» The data
(** * Exchange-rate service: rate resolution, cache and service pipeline

    A shallow embedding of the Go sources of the exchange-rate service

      - [internal/domain/model]         currencies and records,
      - [internal/adapter/repository]   the provider client and its
                                        quote-table extractor,
      - [internal/adapter/cache]        the in-memory TTL cache,
      - [internal/service]              the resolution service,

    together with the fragment of Go's [time], [fmt] and [errors] packages
    these sources rely on.

    Conventions.
      - [float64] is Rocq's primitive binary64 float, so [1/0] really is
        [+Inf] and [0/0] really is [NaN].
      - [map[string]T] is [gmap string T].
      - A [time.Time] is the instant it denotes, as nanoseconds since the
        Unix epoch, read in UTC (every formatted date in the service is
        either parsed from ["2006-01-02"], which yields UTC, or passed
        through [.UTC()]).  Instants are unbounded: the monotonic clock
        reading and the overflow of [time.Time]'s second counter, some
        292 billion years away, are not modelled.
      - A (pointer, error) result pair is a sum [result T]; a nil pointer
        paired with a nil error never occurs in the adapters and is not
        modelled.
      - An [ExchangeRate] is never written to after it is built, so a
        pointer to one is modelled by the record itself.
      - Logging and metrics have no influence on results and are elided.
      - The service is written against the [ports] interfaces; it is
        embedded as a program over the interface calls ([Prog]) and can be
        run against any implementation of them.  The adapters are embedded
        as state transformers over a [World]. *)

From Stdlib Require Import ZArith Floats Lia Bool Ascii String.
From stdpp Require Import gmap strings list fin_maps.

» Exercise goal
All entries given above should be transcribed exactly, with none omitted.

» Finished task
(** * Exchange-rate service: rate resolution, cache and service pipeline

    A shallow embedding of the Go sources of the exchange-rate service

      - [internal/domain/model]         currencies and records,
      - [internal/adapter/repository]   the provider client and its
                                        quote-table extractor,
      - [internal/adapter/cache]        the in-memory TTL cache,
      - [internal/service]              the resolution service,

    together with the fragment of Go's [time], [fmt] and [errors] packages
    these sources rely on.

    Conventions.
      - [float64] is Rocq's primitive binary64 float, so [1/0] really is
        [+Inf] and [0/0] really is [NaN].
      - [map[string]T] is [gmap string T].
      - A [time.Time] is the instant it denotes, as nanoseconds since the
        Unix epoch, read in UTC (every formatted date in the service is
        either parsed from ["2006-01-02"], which yields UTC, or passed
        through [.UTC()]).  Instants are unbounded: the monotonic clock
        reading and the overflow of [time.Time]'s second counter, some
        292 billion years away, are not modelled.
      - A (pointer, error) result pair is a sum [result T]; a nil pointer
        paired with a nil error never occurs in the adapters and is not
        modelled.
      - An [ExchangeRate] is never written to after it is built, so a
        pointer to one is modelled by the record itself.
      - Logging and metrics have no influence on results and are elided.
      - The service is written against the [ports] interfaces; it is
        embedded as a program over the interface calls ([Prog]) and can be
        run against any implementation of them.  The adapters are embedded
        as state transformers over a [World]. *)

From Stdlib Require Import ZArith Floats Lia Bool Ascii String.
From stdpp Require Import gmap strings list fin_maps.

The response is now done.